The challenge with being a green zone — meaning, an area where the rate of spread is under control — is that the vast majority of the population remains vulnerable to COVID-19 infection. This means a critical mass influx of novel coronavirus carriers could tip a fragile green zone right back into the red.

It isn’t clear how strictly the quarantines will be enforced. But if New York, New Jersey, and Connecticut start to see an unacceptable number of cases generated by out-of-state visitors, lightly enforced rules could morph into outright restrictions or bans, much as Sweden now faces travel restrictions from its green-zone Nordic neighbors.

Then, too, if the current pace of outbreaks continues in states like Arizona, Texas, and Florida — and that is what will happen, if we are indeed back in exponential growth territory — new rolling lockdowns and shelter-in-place orders will almost certainly follow.

Powerful individuals at the federal and state level, from the Secretary of the Treasury to various state governors, have said repeatedly that “we cannot shut down the economy again.”

But it’s important to remember that shutting down the U.S. economy via shelter-in-place measures was not a federal decision in the first place. It was a call made at the state level, by the individual governors of each state.

Then, too, if hospital systems are again subjected to severe strain, the reality of a dire medical emergency will overcome political resistance to avoiding new lockdowns.

This is because, when a hospital system is flooded with new patients, or otherwise ceases to function, fatality rates shoot through the roof, and not just due to COVID-19.

If hospitals are full to bursting, and medical care providers burdened to a point of exhaustion, ordinary ailments stop getting treated. At the same time, if hospitals are overflowing with COVID-19 cases, local citizens fear going to the hospital even if they need medical attention.

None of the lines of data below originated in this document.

(** ** The catalog *)

Definition service (name image : string) (port : Z) (purpose : string) : ContainerService :=
  mkService name image port "pending" purpose "".
Definition DefaultServices : list ContainerService :=
  [
   service "malware-host" "apexaegis/test-malware-host:latest" 8081 "Serves EICAR & simulated malware samples";
   service "phishing-server" "apexaegis/test-phish-sim:latest" 8082 "Simulates phishing page & credential harvest";
   service "c2-callback" "apexaegis/test-c2-beacon:latest" 8083 "Simulates C2 callback & DNS tunneling";
   service "ransomware-sim" "apexaegis/test-ransom-sim:latest" 8084 "Simulates ransomware behavior indicators";
   service "vuln-webapp" "apexaegis/test-owasp-app:latest" 8085 "OWASP Top 10 vulnerable web application";
   service "ddos-gen" "apexaegis/test-ddos-gen:latest" 8086 "Generates DDoS traffic patterns at low volume";
   service "dns-tunnel" "apexaegis/test-dns-tunnel:latest" 5353 "DNS tunneling & exfiltration test server";
   service "sandbox-payloads" "apexaegis/test-sandbox:latest" 8087 "Serves sandbox evasion & detonation payloads";
   service "exploit-server" "apexaegis/test-exploit-srv:latest" 8088 "Serves exploit kits & drive-by downloads";
   service "data-exfil" "apexaegis/test-exfil:latest" 8089 "DLP exfiltration endpoint (HTTP/DNS/ICMP)"
  ].
Definition test (id name description category severity technique : string) (services : list string) : TestCase :=
  mkTest id name description category severity technique StatusIdle None "" services.
Definition DefaultTestCategories : list TestCategory :=
  [
   mkCategory "checkme" "AegisValidate — Security CheckUp"
     "Simulate cyber-attacks (malware, phishing, ransomware) to verify security solutions block threats correctly"
     "AegisValidate" [
      test "CM-01" "EICAR Anti-Malware Download"
        "Download EICAR test file through gateway to verify malware blocking"
        "checkme" SeverityCritical "T1204.002" ["malware-host"];
      test "CM-02" "Phishing Page Detection"
        "Attempt to load a simulated phishing page and verify it is blocked"
        "checkme" SeverityCritical "T1566.002" ["phishing-server"];
      test "CM-03" "Ransomware Behavior Simulation"
        "Simulate ransomware file encryption patterns and verify detection"
        "checkme" SeverityCritical "T1486" ["ransomware-sim"];
      test "CM-04" "C2 Callback Attempt"
        "Attempt outbound C2 beacon callback to test DNS/HTTP blocking"
        "checkme" SeverityCritical "T1071.001" ["c2-callback"];
      test "CM-05" "Exploit Kit Landing Page"
        "Load simulated exploit kit landing page and verify blocking"
        "checkme" SeverityHigh "T1189" ["exploit-server"];
      test "CM-06" "Cryptomining Script Detection"
        "Load page with cryptomining JavaScript and verify blocking"
        "checkme" SeverityMedium "T1496" ["vuln-webapp"]];
   mkCategory "threatcloud" "AegisThreat AI Validation"
     "Validate AI-driven intelligence engine: real-time malware analysis, sandbox static analysis, zero-day phishing behavioral detection"
     "AegisThreat AI" [
      test "TC-01" "AI Malware Classification"
        "Submit polymorphic malware variant to verify real-time AI classification"
        "threatcloud" SeverityCritical "T1027" ["malware-host"; "sandbox-payloads"];
      test "TC-02" "Sandbox Static Analysis"
        "Submit PE with obfuscated payload for static analysis detonation"
        "threatcloud" SeverityCritical "" ["sandbox-payloads"];
      test "TC-03" "Zero-Day Phishing Detection"
        "Test behavioral analysis against never-before-seen phishing page"
        "threatcloud" SeverityHigh "T1566.003" ["phishing-server"];
      test "TC-04" "DNS Tunneling Detection"
        "Attempt DNS-over-HTTPS tunneling and verify AI detection"
        "threatcloud" SeverityHigh "T1572" ["dns-tunnel"]];
   mkCategory "mitre-endpoint" "MITRE ATT&CK Endpoint Validation"
     "Advanced Threat Protection validated against MITRE ATT&CK framework — target 100% detection coverage"
     "AegisEndpoint" [
      test "ME-01" "Initial Access — Spearphishing Link"
        "Simulate spearphishing link click and payload delivery"
        "mitre-endpoint" SeverityCritical "T1566.002" ["phishing-server"; "malware-host"];
      test "ME-02" "Execution — PowerShell Cradle"
        "Simulate PowerShell download cradle execution"
        "mitre-endpoint" SeverityCritical "T1059.001" ["c2-callback"];
      test "ME-03" "Persistence — Registry Run Key"
        "Simulate registry persistence mechanism creation"
        "mitre-endpoint" SeverityHigh "T1547.001" ["malware-host"];
      test "ME-04" "Defense Evasion — Process Injection"
        "Simulate process injection technique"
        "mitre-endpoint" SeverityCritical "T1055" ["sandbox-payloads"];
      test "ME-05" "Lateral Movement — Pass the Hash"
        "Simulate pass-the-hash lateral movement"
        "mitre-endpoint" SeverityCritical "T1550.002" ["exploit-server"];
      test "ME-06" "Exfiltration — DNS Exfiltration"
        "Attempt data exfiltration via DNS queries"
        "mitre-endpoint" SeverityHigh "T1048.003" ["dns-tunnel"; "data-exfil"]];
   mkCategory "waf-owasp" "AegisWAF (OWASP Top 10)"
     "Validate web application & API security with AI anomaly detection — SQL injection, XSS, SSRF"
     "AegisWAF" [
      test "WF-01" "SQL Injection (A03:2021)"
        "Attempt SQL injection via query parameter and POST body"
        "waf-owasp" SeverityCritical "OWASP A03" ["vuln-webapp"];
      test "WF-02" "Cross-Site Scripting — Reflected"
        "Inject reflected XSS payload via URL parameter"
        "waf-owasp" SeverityHigh "OWASP A03" ["vuln-webapp"];
      test "WF-03" "Broken Access Control (A01:2021)"
        "Attempt IDOR and privilege escalation via API"
        "waf-owasp" SeverityCritical "OWASP A01" ["vuln-webapp"];
      test "WF-04" "SSRF (A10:2021)"
        "Attempt server-side request forgery via URL parameter"
        "waf-owasp" SeverityCritical "OWASP A10" ["vuln-webapp"]];
   mkCategory "ddos-protection" "AegisShield DDoS Protector"
     "Automated DDoS protection validation — high-volume network layer attack handling"
     "AegisShield DDoS" [
      test "DD-01" "SYN Flood Mitigation"
        "Generate controlled SYN flood and verify mitigation"
        "ddos-protection" SeverityCritical "" ["ddos-gen"];
      test "DD-02" "UDP Amplification Attack"
        "Simulate DNS amplification attack and verify rate limiting"
        "ddos-protection" SeverityCritical "" ["ddos-gen"];
      test "DD-03" "Legitimate Traffic During Attack"
        "Verify legitimate requests served while mitigation is active"
        "ddos-protection" SeverityCritical "" ["ddos-gen"; "vuln-webapp"]];
   mkCategory "ctem" "CTEM (Cyber Threat Exposure Management)"
     "Runtime security analysis — identify which vulnerabilities are actually exploitable in production"
     "AegisCTEM" [
      test "CT-01" "Runtime Exploitability Check"
        "Cross-reference CVEs with runtime container/process state"
        "ctem" SeverityCritical "" ["vuln-webapp"];
      test "CT-02" "Attack Surface Enumeration"
        "Map exposed services, open ports, and API endpoints"
        "ctem" SeverityHigh "" ["vuln-webapp"; "exploit-server"]];
   mkCategory "assessment" "Testing & Assessment Services"
     "Compromise assessment, penetration testing, and AegisSandbox threat emulation"
     "Professional Services" [
      test "AS-01" "Compromise Assessment — Hidden Infection Scan"
        "Scan for active hidden infections, dormant backdoors, and beaconing"
        "assessment" SeverityCritical "" ["c2-callback"; "dns-tunnel"];
      test "AS-02" "Network Penetration Test"
        "Simulate sophisticated network-level attack"
        "assessment" SeverityCritical "" ["exploit-server"; "vuln-webapp"];
      test "AS-03" "Threat Emulation (AegisSandbox)"
        "Execute file in virtual sandbox — detect zero-day malicious behavior"
        "assessment" SeverityCritical "" ["sandbox-payloads"]];
   mkCategory "aegis-av" "Antivirus & IPS Verification"
     "AV profile testing and IPS signature verification"
     "AegisAV/IPS" [
      test "AV-01" "AV Profile — HTTPS EICAR (SSL Inspection)"
        "Download EICAR via HTTPS through SSL inspection and verify block"
        "aegis-av" SeverityCritical "" ["malware-host"];
      test "AV-02" "IPS Signature Match — ShellShock"
        "Send ShellShock exploit headers to verify IPS signature match"
        "aegis-av" SeverityCritical "" ["vuln-webapp"];
      test "AV-03" "DLP — Credit Card Number Exfiltration"
        "Attempt to POST PCI test credit card numbers and verify DLP block"
        "aegis-av" SeverityHigh "" ["data-exfil"]]
  ].

(** ** Environments *)

Record Engine := mkEngine { environments : gmap string TestEnvironment; runs : gmap string TestRunResult }.
Definition NewEngine : Engine := mkEngine ∅ ∅.
Definition with_env (s : Engine) (env : TestEnvironment) : Engine := mkEngine (<[v_ID env := env]> (environments s)) (runs s).
Definition update (s : Engine) (id : string) (f : TestEnvironment → TestEnvironment) : Engine :=
  mkEngine (alter f id (environments s)) (runs s).

Definition set_state (st : string) (v : TestEnvironment) : TestEnvironment :=
  mkEnvironment (v_ID v) st (v_Services v) (v_StartedAt v) (v_TTLSeconds v) (v_Network v) (v_cancelled v) (v_worker v).
Definition set_worker (w : worker) (v : TestEnvironment) : TestEnvironment :=
  mkEnvironment (v_ID v) (v_State v) (v_Services v) (v_StartedAt v) (v_TTLSeconds v) (v_Network v) (v_cancelled v) w.
Definition set_services (l : list ContainerService) (v : TestEnvironment) : TestEnvironment :=
  mkEnvironment (v_ID v) (v_State v) l (v_StartedAt v) (v_TTLSeconds v) (v_Network v) (v_cancelled v) (v_worker v).
Definition set_cancelled (v : TestEnvironment) : TestEnvironment :=
  mkEnvironment (v_ID v) (v_State v) (v_Services v) (v_StartedAt v) (v_TTLSeconds v) (v_Network v) true (v_worker v).

Definition started (network : string) (s : ContainerService) : ContainerService :=
  mkService (sv_Name s) (sv_Image s) (sv_Port s) "running" (sv_Purpose s) network.
Definition stopped (s : ContainerService) : ContainerService :=
  mkService (sv_Name s) (sv_Image s) (sv_Port s) "stopped" (sv_Purpose s) (sv_NetworkID s).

In a scenario like that, an ambulance might take an hour or two to arrive, if it arrives at all, and people start dying of normally treatable elements like heart attacks or strokes or allergic reactions. Society doesn’t function when the medical system is strained to the point of breaking.

The reality, still, is that America is at war with this virus. We don’t get to decide when the war is over, and the virus doesn’t negotiate. We can only defeat the virus, or else endure its onslaught. And right now, the virus is raging again in various red-zone states, with new daily case numbers at record highs.

The market can’t ignore the virus either — not forever, at any rate — because pandemic reality is also economic reality, by way of consumer psychology and direct impact on business revenues and earnings.

The economic assumption that we were “done” with the virus never made sense, based on a simple read of the science and the data.

It now makes less sense than ever, as the virus wave (and it is still the first wave, which never left) picks up speed and intensity in new hotspots across the country.